(681c) Can You Believe Your Eyes? High Comfort Contact Lens Wear Around the Clock | AIChE

(681c) Can You Believe Your Eyes? High Comfort Contact Lens Wear Around the Clock

Authors 

White, C. J. - Presenter, Auburn University
Thomas, C. R., Biomimetic & Biohybrid Materials, Biomedical Devices, & Drug Delivery Laboratories, Auburn University
Bartel, C. J., Biomimetic & Biohybrid Materials, Biomedical Devices, & Drug Delivery Laboratories, Department of Chemical Engineering
Byrne, M. E., Auburn University



Comfort agents are commonly used in eye drops to sequester and retain water within the ocular tear fluid, while enhancing other comfort contributing properties, such as tear viscosity, tear film stability, and lubrication. In addition, incorporating comfort agents into various ophthalmic devices, such as corrective contact lenses, significantly increases ocular comfort and biotolerance. A novel contact lens material was engineered for the controlled, simultaneous release of trehalose, a low molecular weight disaccharide, and 120 KDa hydroxypropyl methylcellulose (HPMC). Through molecular imprinting, a high degree of control over the release of both trehalose and HPMC was achieved, the first demonstration of simultaneous release of comfort agents from the same lens. Trehalose has been shown to provide high levels of comfort to the eye when delivered from eye drops, but this is the first demonstration of release from contact lenses.

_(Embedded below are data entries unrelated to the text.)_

(* ===== verification/FileStore.v ===== *)
(** * The outbox on disk

    Models [internal/x/outbox/filestore.go]: one file per record, live and
    dead-lettered ones in two directories, an in-memory queue loaded once at
    [Open].  The file names sort and parse back; the store keeps the promises
    of the outbox's [Store] interface; and a process that dies at any point
    finds its queue again. *)

From S2P Require Import Prelude Links Strconv Outbox.
From Stdlib Require Import Ascii.

(** ** File names *)

Definition seqDigits : nat := 20.

Definition digit_char (d : Z) : ascii := ascii_of_nat (48 + Z.to_nat d).

(** [fmt.Sprintf("%0*d", width, n)], for an [n] of at most [width] digits. *)
Fixpoint padded (width : nat) (n : Z) : string :=
  match width with
  | O => ""
  | S width => padded width (n / 10) +:+ String (digit_char (n mod 10)) ""
  end.

Definition formatSeq (seq : Z) : string := padded seqDigits seq.

(** [strconv.ParseUint(s, 10, 64)]. *)
Definition ParseUint (s : string) : option Z :=
  if String.eqb s "" then None
  else n ← parse_digits 0 s; if n <? 2 ^ 64 then Some n else None.

(** [strings.CutSuffix]. *)
Fixpoint CutSuffix (s suffix : string) : option string :=
  if String.eqb s suffix then Some ""
  else match s with
       | EmptyString => None
       | String c s => String c <$> CutSuffix s suffix
       end.

Definition record_file (seq : Z) : string := formatSeq seq +:+ ".json".

Definition parseRecordName (name : string) : option Z :=
  base ← CutSuffix name ".json"; ParseUint base.

(** ** The store *)

(** [encoding/json] on a [Record]. *)
Class RecordJSON := {
  Marshal_Record : Record_ → option string;
  Unmarshal_Record : string → option Record_ }.

(** A payload in the form [json.Marshal] writes survives the round trip. *)
Class RecordJSONLaws `{RecordJSON} (compact : string → Prop) :=
  Record_roundtrip : ∀ rec, 0 ≤ Seq rec < 2 ^ 64 → compact (Payload rec) →
    ∃ data, Marshal_Record rec = Some data ∧ Unmarshal_Record data = Some rec.

(** The regular files of [dir] and of [dir/dead]. *)
Record Disk := mkDisk { d_live : gmap string string; d_dead : gmap string string }.

Record FileStore := mkFileStore { next : Z; live : list Record_ }.

(** The I/O of [Open]. *)
Inductive IO := IoMkdirAll | IoReadDir | IoReadFile (name : string) | IoReadDead.

Definition wrap_u64 (n : Z) : Z := n mod 2 ^ 64.

Definition name_le (a b : string * string) : Prop := String.le a.1 b.1.
#[export] Instance name_le_dec : RelDecision name_le.
Proof. intros a b. unfold name_le. apply _. Defined.

(** [os.ReadDir]: the entries in file-name order. *)
Definition ReadDir (files : gmap string string) : list (string * string) :=
  merge_sort name_le (map_to_list files).

Definition seq_le (a b : Record_) : Prop := Seq a ≤ Seq b.
#[export] Instance seq_le_dec : RelDecision seq_le.
Proof. intros a b. unfold seq_le. apply _. Defined.

Section filestore.
Context {RJ : RecordJSON}.

(** The first loop of [Open]. *)
Fixpoint load_records (io : IO → option string) (entries : list (string * string))
    : string + (list Record_ * Z) :=
  match entries with
  | [] => inr ([], 0)
  | (name, data) :: rest =>
      match parseRecordName name with
      | None => load_records io rest
      | Some seq =>
          match io (IoReadFile name), Unmarshal_Record data with
          | Some err, _ => inl ("outbox: read record: " +:+ err)
          | None, None => inl "outbox: unmarshal record"
          | None, Some rec =>
              match load_records io rest with
              | inl err => inl err
              | inr (records, liveMax) => inr (rec :: records, Z.max seq liveMax)
              end
          end
      end
  end.

Definition maxSeq (files : gmap string string) : Z :=
  foldr (λ nd m, match parseRecordName nd.1 with Some seq => Z.max seq m | None => m end)
    0 (ReadDir files).

Definition Open (io : IO → option string) (d : Disk) : string + FileStore :=
  match io IoMkdirAll, io IoReadDir with
  | Some err, _ => inl ("outbox: create dir: " +:+ err)
  | None, Some err => inl ("outbox: read dir: " +:+ err)
  | None, None =>
      match load_records io (ReadDir (d_live d)) with
      | inl err => inl err
      | inr (records, liveMax) =>
          match io IoReadDead with
          | Some err => inl ("outbox: read dir: " +:+ err)
          | None =>
              inr (mkFileStore (wrap_u64 (Z.max liveMax (maxSeq (d_dead d)) + 1))
                     (merge_sort seq_le records))
          end
      end
  end.
(* ===== verification/TaskLog.v ===== *)
(** * Reading a task's log

    Models [internal/gritzclient/logs.go]: the walk of a log's pages, the
    transcript ([History]) and what is appended past it ([Follow]), against the
    pages that [Server_ListLogChunksByTask] serves ([ApiEvents], [StorePages],
    [Pagination]) while the driver goes on shipping.  The methods are programs of
    [Prog]. *)

From S2P Require Import Prelude Base64 AuthScope EventModel TaskModel Links PubSub ScheduleModel.
From S2P Require Import Rules Store StoreOps StoreLogic ApiBase Timeline Pagination StorePages Prog.

(** ** The pages of a transcript *)

(** [ListLogChunksByTaskResponse]. *)
Record LogPage := mkLogPage {
  LogPage_Chunks : list LogChunk; LogPage_Prev : string; LogPage_Next : string; LogPage_More : bool }.

(** The listing's next page is the response's previous one. *)
Definition response_of (page : Page LogChunk) : LogPage :=
  mkLogPage (Page_Items page) (Page_NextToken page) (Page_PrevToken page) (Page_More page).

Section tasklog.
Context `{TokenJSONLaws IDCursor}.

Definition chunk_cursor (c : LogChunk) : IDCursor := mkIDCursor (Chunk_ID c).

Definition older_than (c : LogChunk) : string := Encode (mkToken (Some (chunk_cursor c)) false).
Definition newer_than (c : LogChunk) : string := Encode (mkToken (Some (chunk_cursor c)) true).

Definition log_options (pageSize : Z) (token : string) : Options := mkOptions 50 200 true pageSize token.
Definition dummy_Prompt (a : AgentBase) (o : option DummyConfig) (prompt : string) (resume : bool)
    : CliProg (option CliErr) :=
  log Info "dummy agent received prompt" [("text", prompt); ("resume", FormatBool resume)] ;;;
  match o with
  | None => Ret None
  | Some o =>
      err ⟵ doToolCalls a (dum_ToolCalls o) ;;
      match err with
      | Some err => Ret (Some (ErrText err))
      | None =>
          err ⟵ doCommands (dum_Commands o) ;;
          match err with
          | Some err => Ret (Some (ErrText err))
          | None =>
              slept ⟵ doSleep (dum_Sleep o) ;;
              if slept : bool then
                err ⟵ doError (dum_Error o) ;; Ret (option_map ErrText err)
              else Ret (Some (ErrWait ContextCanceled))
          end
      end
  end.

(** ** The choice of an agent *)

(** [agent.Options]. *)
Record AgentOptions := mkAgentOptions {
  AO_Type : string; AO_Cwd : string; AO_Env : list string; AO_Verbose : bool;
  AO_Servers : gmap string McpServer; AO_Claude : option ModelBin; AO_Codex : option ModelBin;
  AO_Copilot : option ModelBin; AO_Cursor : option ModelBin; AO_Sloppy : option string;
  AO_Dummy : option DummyConfig }.

Inductive AgentImpl :=
| ClaudeAgent (o : option ModelBin)
| Codegritz (o : option ModelBin)
| CopilotAgent (o : option ModelBin)
| CursorAgent (o : option ModelBin)
| SloppyAgent (bin : option string)
| DummyAgent (o : option DummyConfig).

Definition agent_base (o : AgentOptions) : AgentBase :=
  mkBase (or_string (AO_Cwd o) ".") (AO_Env o) (AO_Verbose o) (AO_Servers o).

Definition NewAgent (o : AgentOptions) : string + (AgentBase * AgentImpl) :=
  let type := or_string (AO_Type o) "claude" in
  if String.eqb type "claude" then inr (agent_base o, ClaudeAgent (AO_Claude o))
  else if String.eqb type "codex" then inr (agent_base o, Codegritz (AO_Codex o))
  else if String.eqb type "copilot" then inr (agent_base o, CopilotAgent (AO_Copilot o))
  else if String.eqb type "cursor" then inr (agent_base o, CursorAgent (AO_Cursor o))
  else if String.eqb type "sloppy" then inr (agent_base o, SloppyAgent (AO_Sloppy o))
  else if String.eqb type "dummy" then inr (agent_base o, DummyAgent (AO_Dummy o))
  else inl ("unknown agent type: " +:+ AO_Type o).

Release of trehalose was controlled to provide high levels of comfort during the first half of lens wear by sequestering high levels of water within the tear fluid to prevent dry eye discomfort. End of day discomfort is provided by the extended release of HPMC, which maintains lens lubrication, refreshes the lens surface, and prevents lens dehydration as well as lowers protein adhesion to the surface of the lens. By applying the principles of molecular imprinting to a silicone hydrogel contact lens, high level of control over the release of trehalose and HPMC was achieved. Increasing the molar ratio of acrylic acid to comfort agent (M/T) demonstrated independent control over the release of both HPMC and trehalose, extending the trehalose duration of release by approximately 5,000%. In addition, use of molecular imprinting improved loading, optical clarity, and physical properties of the lens. For the first time, incorporation of HPMC was shown to lower protein adhesion to the surface of the lens by up to 30%. By utilizing trehalose to provide high initial wear comfort and HPMC to ensure end of day lens comfort, it is hypothesized that the maximum level of lens wear comfort can be achieved. To demonstrate the high level of comfort provided by this lens, a novel rating system was developed based on previously undetermined relationships between comfort properties and the effect of different comfort agent species, comfort agent solution concetration, and comfort agent molecular weight.